Act Bank & Bank Compliance Secrecy Act
Comply with Anti-Money-Laundering Regulations; Cut Down on Fraud Losses; Avoid Hefty Fines
The Bank Secrecy Act (“BSA”), requires financial institutions in the United States to cooperate with and assist U.S. government agencies to detect and prevent money laundering.
What does BSA Require?
Specifically, the act requires financial institutions (a) to keep records of cash purchases of negotiable instruments, (b) to file reports of cash purchases of these negotiable instruments and (c) to report suspicious activity that might signify money laundering, tax evasion, or other criminal activities.
Who must comply with BSA?
It is important to note that, for purposes of the BSA, the term “financial institution” is not restricted to only banking and credit unions, but also refers to any business that handles “covered accounts”. This can include casinos, money transfer centers, securities dealers, and businesses that sell cashiers checks, money orders, and more.
Several anti-money laundering acts, including provisions in title III of the USA PATRIOT Act, have been enacted to amend the BSA. BSA is the regulation under which several other regulations such as CIP and Title 31 fall.
Complying with BSA
From a fraud prevention perspective, BSA drives many of the identification gathering and authentication requirements under federal law. The BSA regulations require all financial institutions to submit a variety of reports to the government to record qualifying financial transactions.

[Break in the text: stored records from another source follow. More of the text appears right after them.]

Lemma writes_u32 v : fits 32 v -> writes (write_u32 v) (zbits 32 v).
Proof. intros. apply (writes_bits v 32); [done|lia]. Qed.

Lemma writes_u64 v : fits 64 v -> writes (write_u64 v) (zbits 64 v).
Proof.
  intros [H0 H1]. apply (writes_eq _ (zbits 32 (u32 (Z.land v 0xffffffff)) ++
                                      zbits 32 (u32 (Z.shiftr v 32)))).
  - change 64%nat with (32 + 32)%nat. rewrite (zbits_app 32 32 v).
    rewrite !zbits_wrap by lia. f_equal. apply zbits_eq.
    change 0xffffffff with (Z.ones 32). rewrite Z.land_ones by lia. apply Zmod_mod.
  - unfold write_u64. apply writes_comp; apply (writes_bits _ 32); try lia;
      apply wrap_range; lia.
Qed.

(** *** Ranged integers *)
Lemma bit_length_spec fuel r :
  0 <= r < 2 ^ Z.of_nat fuel ->
  0 <= bit_length fuel r <= Z.of_nat fuel /\ r < 2 ^ bit_length fuel r.
Proof.
  revert r; induction fuel as [|fuel IH]; intros r Hr; cbn [bit_length].
  { cbn in *. lia. }
  destruct (Z.ltb_spec 0 r); [|split; [lia|cbn; lia]].
  rewrite Nat2Z.inj_succ in *. rewrite Z.pow_succ_r in Hr by lia.
  rewrite Z.shiftr_div_pow2 by lia. change (2 ^ 1) with 2.
  destruct (IH (r / 2)) as [A B].
  { split; [apply Z.div_pos; lia|apply Z.div_lt_upper_bound; lia]. }
  rewrite (Z.pow_add_r 2 1) by lia. pose proof (Z.div_mod r 2). pose proof (Z.mod_pos_bound r 2).
  lia.
Qed.

Definition i32_range (z : Z) : Prop := - 2 ^ 31 <= z < 2 ^ 31.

Currency Transaction Report (CTR)
Cash transactions in excess of $10,000 during the same business day. The amount over $10,000 can be either from one transaction or a combination of cash transactions. CTR’s are filed with the Internal Revenue Service.
Monetary Instrument Log (MIL)
Cash purchases of monetary instruments, such as money orders, cashier's checks and travelers checks, totaling from $3,000 to $10,000. This form is required to be kept on record at the financial institution, and produced at the request of examiners or audit to verify compliance. A financial institution must maintain a Monetary Instrument Log for 5 years.
Suspicious Activity Report (SAR)
Any cash transaction where the customer seems to be trying to avoid BSA reporting requirements (e.g., CTR, MIL). A SAR must also be filed if the customer's actions indicate that s/he is laundering money or otherwise violating federal criminal law. The customer must not know that a SAR is being filed. These reports are filed with the Financial Crimes Enforcement Network ("FinCEN").
Sanctions
There are stiff penalties for individuals and institutions that fail to file CTRs, MILs, or SARs. There are also penalties for those that disclose to its clients that it has filed a SAR about a client. Penalties include extremely high fines and long prison sentences if found guilty.